NORTH Korea is restoring facilities at its Yongbyon nuclear reactor, the source of weapons-grade plutonium in the past, South Korea’s defence ministry says.
“North Korea is restoring nuclear facilities and continuing maintenance activities at Yongbyon,” a spokesman quoted Defence Minister Kim Tae-Young as telling parliament yesterday.
“It is engaged in new construction and large-scale excavation,” he said.
An unidentified government official was quoted by Dong-A Ilbo newspaper as saying that two rectangular buildings were being built next to the site of a cooling tower demolished in 2008.
A private US research institute reported last week that new construction or excavation was under way at Yongbyon near the site of the former cooling tower.

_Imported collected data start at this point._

(** Once every block is read, and again at the end of the spawned task. *)
Definition object_load_over (now : Z) (h : nat) (s : Snapshot) : option Snapshot :=
  let* task := sn_object_tasks s !! h in
  let go n := try_put_objects now (with_object_tasks (alter (set_object_load (ObjectPuts n)) h) s) in
  match ot_load task with
  | ObjectReading [] => go 1%nat
  | ObjectPuts (S n) => go n
  | _ => None
  end.

(** ** Commit requests *)

(** [notify_commit_if_ahead] for a freed block. *)
Definition nodes_behind (bounds : list StreamRangeBound) (metas : list StreamMetadata) : list Z :=
  remove_dups (omap (λ m, let* b := head (filter (λ b, sb_stream_id b = sm_stream_id m) bounds) in
    if i64 (sm_end_offset m) <? i64 (sb_end_offset b) then Some (sm_node_id m) else None) metas).
Definition notify_commit_if_ahead (bounds : list StreamRangeBound) (metas : result StreamError (list StreamMetadata)) (s : Snapshot) : Snapshot :=
  match metas with
  | Err _ => s
  | Ok metas => foldl (λ s id, notify_listener id s) s (nodes_behind bounds metas)
  end.
End Decoder.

The Washington-based Institute for Science and International Security (ISIS) said tracks made by heavy machinery along with construction or excavation equipment were visible in satellite photos.
ISIS said there appeared to be ongoing construction of two small buildings next to the site of the cooling tower at Yongbyon.
The North blew up the tower in June 2008 in front of foreign media to dramatise its commitment to nuclear disarmament.
The institute said the purpose of the work is unclear but bears watching.
Yongbyon was the source of plutonium for an atomic weapons programme. The country’s stockpile is believed to be enough for six to eight bombs.
North Korean Vice Foreign Minister Pak Kil-Yon told the United Nations last week his country must strengthen its nuclear deterrent in the face of what he called threats from the United States.
The North shut down Yongbyon in July 2007 under a six-nation aid-for-disarmament accord. The following summer it destroyed the cooling tower.
But six-party talks bogged down in December 2008 over ways to verify the North’s denuclearisation. In April 2009 Pyongyang abandoned the talks and said it had resumed reprocessing spent fuel roads to make weapons-grade plutonium.
In May 2009 it conducted an atomic weapons test, its second.
The North has indicated willingness in principle to return to the six-party talks. But it says it wants separate talks with the United States about signing a permanent peace treaty on the peninsula.